Muitas pessoas estão perguntando: por que a Folha está desconstruindo o golpe que ajudou tanto a dar?
A resposta cabe numa palavra: marketing.
Para a Folha, interessou, até o afastamento de Dilma, derrubá-la. Nunca o jornal publicou um só editorial, por exemplo, para criticar o descarado partidarismo de Gilmar Mendes.
Nunca, também, o jornal moderou sua escandalosa cobertura da Lava Jato. Quantas vezes você viu o pedalinho na manchete?
Numa conversa gravada, Renan disse ter ouvido de Otávio Frias Filho a admissão de que seu jornal estava exagerando na Lava Jato. Mas um momento: se o dono achasse isso mesmo bastaria uma conversa com os editores para que o problema fosse desfeito.
Sobre que assuntos ele despachava com seus jornalistas para não tocar nesse tema de importância tão dramática para o país e, também, para a imagem de seu jornal? Meteorologia? Astrologia? Futebol? Novela?

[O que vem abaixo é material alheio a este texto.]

(** From an empty store or a genesis without repeated tokens; a step is a
    successful operation, since the writes of a failed transaction are dropped,
    or anything another module does. *)
Inductive core_reachable : S -> Prop :=
  | core_reachable_empty s : cs s = empty_core -> core_reachable s
  | core_reachable_genesis s g s' : cs s = empty_core -> NoDup (TokenHash <$> gen_JwsTokens g) ->
      InitGenesis g s = (Ok tt, s') -> core_reachable s'
  | core_reachable_step s op s' :
      core_reachable s -> run_core_op op s = (Ok tt, s') -> core_reachable s'
  | core_reachable_other s s' : core_reachable s -> cs s' = cs s -> core_reachable s'.

(** What the chain does after a state. *)
Inductive core_steps : S -> S -> Prop :=
  | core_steps_refl s : core_steps s s
  | core_steps_step s s1 op s' : core_steps s s1 -> chain_op op = true ->
      run_core_op op s1 = (Ok tt, s') -> core_steps s s'
  | core_steps_other s s1 s' : core_steps s s1 -> cs s' = cs s1 -> core_steps s s'.

Lemma chain_op_kept o op : chain_op op = true ->
  preserves (fun s => kept o (cs s)) (run_core_op op).
Proof.
  destruct op; simpl; intros Hop.
  - apply StoreOrUpdateJWSToken_kept.
  - apply InvalidateJWS_kept.
  - unfold EndBlocker. preserve. apply CheckAndUpdateExpiredTokens_kept.
  - unfold UpdateParams. preserve. apply SetParams_kept.
  - apply HandleICAChannelOpen_kept.
  - apply RecordJWSTokenUsage_kept.
  - apply bool_decide_eq_true in Hop as ->. apply UpdateJWSTokenStatus_kept.
  - done.
Qed.

Lemma core_op_inv op s s' : core_ok s -> run_core_op op s = (Ok tt, s') -> core_ok s'.
Proof.
  intros Hs Hr. destruct op.
  8:{ exact (preserves_ok _ _ _ _ _ (DeleteJWSToken_preserves _) Hs Hr). }
  7:{ exact (preserves_ok _ _ _ _ _ (UpdateJWSTokenStatus_inv _ _ _ _) Hs Hr). }
  all: match type of Hr with run_core_op ?op _ = _ =>
    destruct (preserves_ok _ _ _ _ _ (chain_op_kept None op eq_refl) (conj Hs I) Hr) as [Hk _]; exact Hk end.
Qed.

Lemma core_reachable_ok s : core_reachable s -> core_ok s.
Proof.
  induction 1 as [s Hs|s g s' Hs Hnd Hr|s op s' _ IH Hr|s s' _ IH Hs].
  - unfold core_ok. rewrite Hs. split; [apply tokens_inv_empty|done|].
    intros k x Hx. simpl in Hx. by rewrite lookup_empty in Hx.
  - by eapply InitGenesis_inv.
  - by eapply core_op_inv.
  - unfold core_ok in *. by rewrite Hs.
Qed.

(** In every reachable state the two indexes of the token store are exact:
    asking for the tokens of a DID, or of an account, returns every stored record
    that names it, each once, and no other, and changes nothing. *)
Theorem token_queries_exact s (x : bytes) : core_reachable s -> fits x ->
  (exists l, GetJWSTokensByDID x s = (Ok l, s) /\ NoDup (TokenHash <$> l) /\
     forall r, r ∈ l <-> tokens (cs s) !! TokenHash r = Some r /\ IssuerDid r = x) /\
  (exists l, GetJWSTokensByAccount x s = (Ok l, s) /\ NoDup (TokenHash <$> l) /\
     forall r, r ∈ l <-> tokens (cs s) !! TokenHash r = Some r /\ AuthorizedAccount r = x).
Proof.
  intros Hs Hx. apply core_reachable_ok in Hs as [[Hrec Hd Ha] _ _]. split.
  - destruct (indexed_query IssuerDid (fun _ => True) (tokens_by_did (cs s)) ParseJWSTokenByDIDKey x s)
      as (l & Hr & Hnd & Hl); [done|..].
    + intros k. rewrite Hd. unfold did_index_key. naive_solver.
    + intros h r Ht. destruct (Hrec h r Ht) as [<- Hok]. apply token_ok_fits in Hok. tauto.
    + intros a h Fa Fh. by apply parse_index_key.
    + exists l. unfold GetJWSTokensByDID, JWSTokenDIDPrefix. rewrite MustLengthPrefix_fits by done.
      split; [exact Hr|]. split; [done|]. intros r. rewrite Hl. tauto.
  - destruct (indexed_query AuthorizedAccount (fun r => AuthorizedAccount r <> [])
      (tokens_by_account (cs s)) ParseJWSTokenByAccountKey x s) as (l & Hr & Hnd & Hl); [done|..].
    + intros k. rewrite Ha. done.
    + intros h r Ht. destruct (Hrec h r Ht) as [<- Hok]. pose proof (token_ok_fits _ _ Hok) as [? ?].
      split_and!; [done..|]. by eapply token_account_fits.
    + intros a h Fa Fh. by apply parse_index_key.
    + exists l. unfold GetJWSTokensByAccount, JWSTokenAccountPrefix. rewrite MustLengthPrefix_fits by done.
      split; [exact Hr|]. split; [done|]. intros r. rewrite Hl. split; [tauto|].
      intros [Ht Hn]. split_and!; [done| |done]. rewrite Hn. by apply fits_nonempty.
Qed.

Lemma core_steps_kept o s s' : core_steps s s' -> kept o (cs s) -> kept o (cs s').
Proof.
  induction 1 as [|s s1 op s' _ IH Hop Hr|s s1 s' _ IH Hs]; intros Hk; [done|..].
  - exact (preserves_ok _ _ _ _ _ (chain_op_kept o op Hop) (IH Hk) Hr).
  - rewrite Hs. auto.
Qed.

(** C32: invalidating a token is final. Whatever the chain does after a token has
    become invalid, by a message or by expiring, the token is stored as invalid,
    and using it again is refused without a trace. *)
Theorem invalid_token_stays_invalid s s' ctx token did account issuedAt expiresAt :
  core_reachable s -> invalid_at (HashJWSToken token) (cs s) -> core_steps s s' ->
  invalid_at (HashJWSToken token) (cs s') /\
  StoreOrUpdateJWSToken ctx token did account issuedAt expiresAt s' = (Err ErrJWSTokenInvalid, s').
Proof.
  intros Hs Hinv Hsteps. apply core_reachable_ok in Hs.
  destruct (core_steps_kept (Some (HashJWSToken token)) s s' Hsteps (conj Hs Hinv)) as [_ Hinv'].
  split; [done|]. destruct Hinv' as (r & Hl & Hst). unfold StoreOrUpdateJWSToken. cbv zeta.
  unfold GetJWSToken. rewrite core_get_run, Hl. cbv beta iota. rewrite Hst. done.
Qed.

(** ** Expiry *)

Definition expired_token (now : Time) r : bool :=
  negb (bool_decide (Status r = STATUS_INVALID)) &&
  negb (bool_decide (TokenExpiresAt r = time_zero)) && negb (time_after (TokenExpiresAt r) now).

Definition sweep (now : Time) r : JWSTokenRecord :=
  if expired_token now r then with_status STATUS_INVALID now [] r else r.

Definition sweep_step ctx (_ : unit) r : M S (bool * unit) :=
  if decide (Status r = STATUS_INVALID) then ret (false, tt)
  else if decide (TokenExpiresAt r = time_zero) then ret (false, tt)
  else
    when (negb (time_after (TokenExpiresAt r) (block_time ctx)))
      (attempt (UpdateJWSTokenStatus ctx (TokenHash r) STATUS_INVALID []) ;;; ret tt) ;;;
    ret (false, tt).
Lemma UseGrantedFees_frame ctx granter grantee fee msgs :
  preserves I (UseGrantedFees ctx granter grantee fee msgs).
Proof.
  unfold UseGrantedFees, UpdateAllowance, revokeAllowance, GetAllowance, getGrant, expiresAt. preserve.
Qed.

End frame.

(** The operations on grants to DIDs leave those to addresses alone. *)
Section did_frame.
Context `{CoinsOps, SdkKeys, AddressCodec}.
Context {S : Type} `{Lens S FeegrantStore, AccountKeeper S}.
Context (I : S -> Prop)
  (HI : forall (t : FeegrantStore) s, grants t = grants (lens_get s) -> I s -> I (lens_set t s)).

Lemma did_grants_frame f : preserves I (fg_mod (fun s => set_did_grants (f s) s)).
Proof. apply preserves_modify. auto. Qed.

Lemma did_queue_frame f : preserves I (fg_mod (fun s => set_did_queue (f s) s)).
Proof. apply preserves_modify. auto. Qed.
#[local] Hint Resolve did_grants_frame did_queue_frame fg_get_frame : preserves.

Lemma UpdateDIDAllowance_frame granter did a : preserves I (UpdateDIDAllowance granter did a).
Proof. unfold UpdateDIDAllowance, getDIDGrant, expiresAt, addToDIDFeeAllowanceQueue. preserve. Qed.

Lemma revokeDIDAllowance_frame granter did : preserves I (revokeDIDAllowance granter did).
Proof. unfold revokeDIDAllowance, GetDIDAllowance, getDIDGrant, expiresAt. preserve. Qed.
#[local] Hint Resolve UpdateDIDAllowance_frame revokeDIDAllowance_frame : preserves.

Lemma UseFirstAvailableDIDGrant_frame ctx did fee msgs :
  preserves I (UseFirstAvailableDIDGrant ctx did fee msgs).
Proof.
  unfold UseFirstAvailableDIDGrant, didGrantsOf.
  assert (Hl : forall l, preserves I (useFirstGrant ctx did fee msgs l)).
  { induction l as [|g l IH]; simpl; preserve. }
  preserve.
Qed.
End did_frame.

(** * Who pays *)

(** The addresses of a transaction are those of accounts. *)
Definition fee_tx_ok (feeTx : FeeTx) : Prop :=
  fits (FeePayer feeTx) /\ forall g, FeeGranter feeTx = Some g -> fits g.
(** The handler succeeds when the extension and the fee decorators do, one after
    the other, on transactions without legacy signatures. *)
Lemma NewAnteHandler_steps ctx tx simulate s c s' : NewAnteHandler ctx tx simulate s = (Ok c, s') ->
  (exists sigs, GetSignaturesV2 tx = Some (inl sigs) /\ Forall (fun d => ~ legacy_signed d) sigs) /\
  exists ctx1 s1, same_env ctx ctx1 /\ untouched s s1 /\
    ExtensionOptionsDecorator_AnteHandle true ctx1 tx simulate
      (ChainAnteDecorators (before_fee ++ [fee_decorator] ++ after_fee)) s1 = (Ok c, s').
Proof.
  rewrite NewAnteHandler_chain. simpl app. cbn [ChainAnteDecorators].
  unfold HandlePanicDecorator_AnteHandle. intros Hrun. destruct sdk_parts_pass as (Hset & _ & _).
  apply Hset in Hrun as (ctx1 & s1 & He & Hu & Hrun).
  change (RejectLegacyTxDecorator_AnteHandle ctx1 tx simulate
    (ChainAnteDecorators (ExtensionOptionsDecorator_AnteHandle true :: before_fee ++ [fee_decorator] ++ after_fee)) s1
    = (Ok c, s')) in Hrun.
  unfold RejectLegacyTxDecorator_AnteHandle in Hrun.
  destruct (GetSignaturesV2 tx) as [[sigs|]|] eqn:Es; [|done|done].
  ok_inv Hrun. apply throw_if_ok in Hrun0 as [Hleg ->]. split.
  { exists sigs. split; [done|]. apply Forall_forall. intros d Hd Hl.
    apply not_true_iff_false in Hleg. apply Hleg. apply existsb_exists. exists d.
    split; [by apply list_elem_of_In|]. by apply hasLegacyAminoSignMode_spec. }
  exists ctx1, s1. by split_and!.
Qed.

Lemma fee_steps ctx tx simulate s c s' :
  ChainAnteDecorators (before_fee ++ [fee_decorator] ++ after_fee) ctx tx simulate s = (Ok c, s') ->
  exists ctx1 s1, same_env ctx ctx1 /\ untouched s s1 /\
    fee_decorator ctx1 tx simulate (ChainAnteDecorators after_fee) s1 = (Ok c, s').
Proof. apply chain_passes. apply sdk_parts_pass. Qed.

Lemma after_steps ctx tx simulate s c s' :
  ChainAnteDecorators after_fee ctx tx simulate s = (Ok c, s') -> same_env ctx c /\ untouched s s'.
Proof.
  intros Hrun. rewrite <- (app_nil_r after_fee) in Hrun.
  apply chain_passes in Hrun as (c1 & s1 & He & Hu & Hr); [|apply sdk_parts_pass].
  unfold ChainAnteDecorators, ret in Hr. by simplify_eq.
Qed.

(** Charging the fee leaves the core module alone, whoever pays. *)
Lemma checkDeductFee_core cdfd ctx tx fees s s' :
  checkDeductFee cdfd ctx tx fees s = (Ok tt, s') -> core_of s' = core_of s.
Proof.
  unfold checkDeductFee. destruct (as_FeeTx tx) as [feeTx|]; [|done]. intros Hrun.
  ok_inv Hrun. apply throw_if_ok in Hrun0 as [_ ->]. ok_inv Hrun.
  assert (Hset : forall (t : FeegrantStore) x, core_of x = core_of s -> core_of (lens_set t x) = core_of s)
    by (intros t x Hx; unfold core_of in *; by rewrite core_fg).
  assert (Hp : preserves (fun x => core_of x = core_of s) (handleFeegrant (cdfd_feegrantKeeper cdfd) ctx
    (FeeGranter feeTx) (FeePayer feeTx) fees (msg_type <$> GetMsgs tx))).
  { unfold handleFeegrant. cbv zeta. preserve; first [by apply UseGrantedFees_frame
      | apply UseFirstAvailableDIDGrant_frame; intros; by apply Hset]. }
  apply (preserves_ok _ _ _ _ _ Hp eq_refl) in Hrun0. rewrite <- Hrun0.
  ok_inv Hrun. unfold gets in Hrun1. simplify_eq. ok_inv Hrun.
  destruct (GetAccount _ _); [|done]. unfold of_option, ret in Hrun1. simplify_eq.
  destruct (IsZero fees); simpl in Hrun; [unfold ret in Hrun; by simplify_eq|].
  unfold deductFees in Hrun. ok_inv Hrun. apply throw_if_ok in Hrun1 as [_ ->].
  unfold bind, attempt in Hrun. destruct (SendCoinsFromAccountToModule _ _ _ _) as [[[]|e|] s3] eqn:Es; [|done|done].
  unfold ret in Hrun. simplify_eq. by apply Send_frame in Es as [_ ?].
Qed.

Lemma fee_decorator_core ctx tx simulate next s c s' :
  fee_decorator ctx tx simulate next s = (Ok c, s') ->
  exists ctx1 s1, same_env ctx ctx1 /\ core_of s1 = core_of s /\ next ctx1 tx simulate s1 = (Ok c, s').
Proof.
  unfold fee_decorator, CustomDeductFeeDecorator_AnteHandle.
  destruct (as_FeeTx tx) as [feeTx|] eqn:Ef; [|done]. cbv zeta.
  destruct (block_height (base_ctx ctx) =? 0); intros Hrun; [by exists ctx, s|].
  ok_inv Hrun. apply throw_if_ok in Hrun0 as [_ ->]. ok_inv Hrun. destruct a0 as [fees p].
  assert (s0 = s) as ->.
  { destruct simulate; simpl in Hrun0; [unfold ret in *; by simplify_eq|].
    by destruct (checkTxFee_same ctx tx feeTx true s fees p s0 Ef Hrun0). }
  apply bind_ok in Hrun as ([] & s1 & Hded & Hnext). apply checkDeductFee_core in Hded.
  by exists (with_priority p ctx), s1.
Qed.

(** C2: the ante handler accepts a transaction with extension options only when
    there is exactly one, a bearer token, and then: the token is signed by the key
    of its issuer and has not expired; the messages act for the DID that the
    handler passes on, which is the issuer, every message created by the account
    the token authorises, or else the transaction comes from a trusted relay
    whose worker created every message; no signature uses the legacy mode; and
    the store holds a valid record of the token, last used now. *)
Theorem ante_authenticates ctx tx exts s c s' : tokens_inv (core_of s) ->
  GetExtensionOptions tx = Some exts -> exts <> [] ->
  NewAnteHandler ctx tx false s = (Ok c, s') ->
  exists token b, exts = [JWSExtensionOption token] /\
    authenticated ctx tx token b (core_of s) c /\
    token_used (block_time (base_ctx ctx)) token (core_of s') /\
    HasPrefix (IssuerID b) (lit "did:key:") = true /\
    exists sigs, GetSignaturesV2 tx = Some (inl sigs) /\ Forall (fun d => ~ legacy_signed d) sigs.
Proof.
  intros Hinv Hext Hne Hrun. apply NewAnteHandler_steps in Hrun as [Hsigs (ctx1 & s1 & He1 & (_ & Hc1 & _) & Hrun)].
  change (core_of s1 = core_of s) in Hc1.
  apply extension_ok in Hrun as (ctx2 & s2 & Hrun & _ & _ & Htok); [|by rewrite Hc1].
  rewrite Hext in Htok. simpl default in Htok. destruct exts as [|x l]; [done|].
  destruct Htok as (token & b & Hx & Hauth & Hused).
  apply fee_steps in Hrun as (ctx3 & s3 & He3 & (_ & Hc3 & _) & Hrun).
  apply fee_decorator_core in Hrun as (ctx4 & s4 & He4 & Hc4 & Hrun).
  apply after_steps in Hrun as [He5 (_ & Hc5 & _)].
  assert (Henv : same_env ctx2 c) by (eapply same_env_trans; [exact He3|by eapply same_env_trans]).
  destruct He1 as (Hb1 & _ & _ & Ht1). destruct Henv as (Hb2 & _ & _ & Ht2).
  exists token, b. split; [done|]. rewrite Hc1 in Hauth. unfold authenticated in *.
  rewrite Hb2, Ht2. rewrite Hb1, Ht1 in Hauth. split_and!; try apply Hauth; [|by eapply verified_issuer; apply Hauth|done].
  rewrite <- Hb1. unfold core_of in *. rewrite Hc5, Hc4, Hc3. auto.
Qed.
(** * What the subscription messages do to the grants *)

(** The key of a grant determines its granter and its DID, for the odd keys of an
    empty granter or DID too. *)
Lemma dkey_inj granter did granter' did' : fits granter -> fits did -> fits granter' -> fits did' ->
  dkey granter did = dkey granter' did' -> granter = granter' /\ did = did'.
Proof.
  intros Hg Hd Hg' Hd' Heq. assert (did = did') as <-.
  { apply (prefix_of_dkey did did' granter'); [done|done|]. rewrite <- Heq. by exists (prefixed granter). }
  split; [|done]. unfold dkey in Heq. injection Heq as Heq. apply app_inv_head in Heq.
  unfold prefixed in Heq. by injection Heq.
Qed.

Lemma dkey_fits `{SdkKeys} granter did granter' did' : fits granter' -> fits did' ->
  FeeAllowanceByDIDKey granter did = Ok (dkey granter' did') -> fits granter /\ fits did.
Proof.
  intros [Hg Hg'] [Hd Hd'] Hk. destruct (decide (granter = [])) as [->|Hgr], (decide (did = [])) as [->|Hdid].
  3: { unfold FeeAllowanceByDIDKey, FeeAllowancePrefixByDID in Hk. rewrite !MustLengthPrefix_spec in Hk.
    cbn [decide] in Hk. rewrite decide_False in Hk by done. destruct (decide (length granter <= 255)%nat); [|done].
    simpl in Hk. injection Hk as Hl Hk. assert (Hlen : length granter = length did').
    { apply (f_equal Z_of_byte) in Hl. rewrite !Z_of_byte_of_Z in Hl by lia. lia. }
    apply (f_equal length) in Hk. rewrite length_app in Hk. unfold prefixed in Hk. simpl in Hk. lia. }
  3: { destruct (FeeAllowanceByDIDKey_ok granter did _ Hgr Hdid Hk) as (? & ? & _). done. }
  - unfold FeeAllowanceByDIDKey, FeeAllowancePrefixByDID in Hk. rewrite !MustLengthPrefix_spec in Hk.
    simpl in Hk. discriminate Hk.
  - unfold FeeAllowanceByDIDKey, FeeAllowancePrefixByDID in Hk. rewrite !MustLengthPrefix_spec in Hk.
    cbn [decide] in Hk. rewrite (decide_False (P := did = [])) in Hk by done.
    destruct (decide (length did <= 255)%nat); [|done].
    simpl in Hk. injection Hk as Hl Hk. assert (Hlen : length did = length did').
    { apply (f_equal Z_of_byte) in Hl. rewrite !Z_of_byte_of_Z in Hl by lia. lia. }
    apply (f_equal length) in Hk. rewrite !length_app in Hk. unfold prefixed in Hk. simpl in Hk. lia.
Qed.

Section effects.
Context `{LegacyDecOps, CoinsOps, SdkKeys, DecParser, AddressCodec, ValAddressCodec, MapRange}.
Context {W : Type} `{Lens W FeegrantStore, !LensLaws W FeegrantStore, BankKeeper W, StakingKeeper W, EpochsKeeper W,
                     DistributionKeeper W, AcpKeeper W, !FeegrantApart W}.
Implicit Types (s : TierState W) (a b did granter : bytes) (amt : Z) (ctx : Ctx) (st : FeegrantStore).
Abbreviation TM := (M (TierState W)).
Abbreviation fg s := (lens_get s : FeegrantStore).

(** A run that leaves the grants alone. *)
Lemma apart_run {A} (m : TM A) s x s' : (forall t, preserves (grants_are t) m) -> m s = (Ok x, s') -> fg s' = fg s.
Proof. intros Hm Hr. exact (preserves_ok _ m s x s' (Hm (fg s)) eq_refl Hr). Qed.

Claramente ele aprovava o espaço desmedido dado à Lava Jato porque queria, como seus pares, desestabilizar Dilma.
Mas, uma vez feito o serviço, a vida tem que continuar para a Folha. O que fazer para retirar dela a fama de golpista, direitista, desonesta?
O primeiro passo, e fundamental, era mostrar ao público que ela, como dizia sua propaganda, não tem rabo preso com ninguém.
É a hora de publicar coisas que ela jamais quis publicar durante o tormento imposto a Dilma.
Se a Folha sabe fazer jornalismo, é uma questão para a qual cada um tem sua resposta. Pessoalmente, acho que não.
Mas que é excelente em marketing, isso é indiscutível.
Os Frias sabiam que o Globo imediatamente se converteria numa máquina de conteúdo chapa branca assim que Dilma fosse retirada.
A Globo voltaria imediatamente a ser o que foi na ditadura e depois em sucessivos governos até a chegada de Lula ao poder. A corrupção sumiria do noticiário. Os problemas econômicos também. Temer seria apoiado tão radicalmente quanto Dilma foi massacrada.
Crises econômicas, na Globo, agora derivam de fatores externos. A Bolsa cai e o dólar sobe já não são mais consequências do governo. São coisas que vêm de fora.
Os Frias sabiam também o que esperar da Veja: nada. A capa desta semana, por exemplo, quando gravações de conversas quase enxotaram o governo interino, foi a pílula do câncer.
O terreno estava livre para, mais uma vez, a Folha se afirmar como o ” jornal combativo, pluralista, isento, o único que dá qualquer coisa doa a quem doer”.
Tudo isso de mentirinha, mas o que é marketing senão a mentirinha em forma de frases de efeito?
Para usar o jargão publicitário, a Folha se reposicionou prontamente. As demais empresas jornalísticas, ao aderir a Temer sem escalas e sem ressalvas, a ajudaram um bocado.
De certa forma, é um retorno a uma situação antiga. No fim da ditadura, enquanto a Globo defendia os generais que a patrocinavam e o então grande Estadão publicava receitas como forma oca de protesto, a Folha começou a pregar as diretas já.
Virou, com isso, o maior jornal do Brasil.
A opinião pública mais esclarecida carregava sob os braços exemplares da Folha. Universitários eram vistos todos os dias com sua Folha nas mãos.
Tudo isso se tornou pó quando a Folha se juntou às demais companhias de jornalismo para derrubar um governo progressista.
O jornal hoje é desprezado pelo mesmo público que o louvou no passado. O mesmo processo que pegou antes a Veja — a rejeição terminante pelos leitores mais esclarecidos — acabou depois por alcançar a Folha.
Agora é hora de tentar refazer a imagem do jornal.
É possível? Pessoalmente, creio que a melhor resposta foi dada, num artigo recente, pelo ex-ombudsman da Folha Mário Vítor Santos.
Ele notou que, assim como a Nova República se encerra com o golpe, o jornalismo tal como o conhecemos por muitos anos se degradou irremediavelmente quando as empresas passaram a fazer propaganda anti-PT.
Os leitores terão que ser muito ingênuos para acreditar nos bons propósitos desta nova velha Folha.
Credibilidade, como a virgindade, uma vez perdida, para sempre perdida.
Evoco uma frase de Wellington para fechar o artigo: quem acredita nos Frias acredita em tudo.